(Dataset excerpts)
________________

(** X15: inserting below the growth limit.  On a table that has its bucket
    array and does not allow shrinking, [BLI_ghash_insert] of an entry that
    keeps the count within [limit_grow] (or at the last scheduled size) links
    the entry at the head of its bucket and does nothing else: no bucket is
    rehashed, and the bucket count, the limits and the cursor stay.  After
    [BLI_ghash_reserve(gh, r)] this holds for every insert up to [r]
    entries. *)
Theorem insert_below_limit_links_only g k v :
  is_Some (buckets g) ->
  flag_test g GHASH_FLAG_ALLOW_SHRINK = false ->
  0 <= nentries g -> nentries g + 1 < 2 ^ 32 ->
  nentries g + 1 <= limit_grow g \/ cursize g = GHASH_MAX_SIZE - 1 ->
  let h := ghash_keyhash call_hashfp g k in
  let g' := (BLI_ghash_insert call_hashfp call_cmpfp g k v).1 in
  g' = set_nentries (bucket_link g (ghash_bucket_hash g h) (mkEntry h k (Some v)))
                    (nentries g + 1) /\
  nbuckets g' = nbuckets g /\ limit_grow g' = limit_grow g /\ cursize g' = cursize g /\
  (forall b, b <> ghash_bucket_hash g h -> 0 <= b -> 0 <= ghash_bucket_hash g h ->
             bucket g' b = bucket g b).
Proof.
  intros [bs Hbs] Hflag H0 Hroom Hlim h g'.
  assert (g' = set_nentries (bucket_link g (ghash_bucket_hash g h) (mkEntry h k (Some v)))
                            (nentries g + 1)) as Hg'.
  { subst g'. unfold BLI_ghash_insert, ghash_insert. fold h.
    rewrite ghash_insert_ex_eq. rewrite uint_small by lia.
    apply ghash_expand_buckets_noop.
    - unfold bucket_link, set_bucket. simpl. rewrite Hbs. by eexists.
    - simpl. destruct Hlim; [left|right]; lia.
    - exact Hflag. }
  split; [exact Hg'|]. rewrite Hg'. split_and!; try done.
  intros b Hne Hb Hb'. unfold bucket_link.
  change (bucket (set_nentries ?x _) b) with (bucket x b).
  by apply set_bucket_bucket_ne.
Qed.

________________

■ **Exercise**: Using the entries above, find all lines with "does". Copy them.

■ **Written response**:
    array and does not allow shrinking, [BLI_ghash_insert] of an entry that
    the entry at the head of its bucket and does nothing else: no bucket is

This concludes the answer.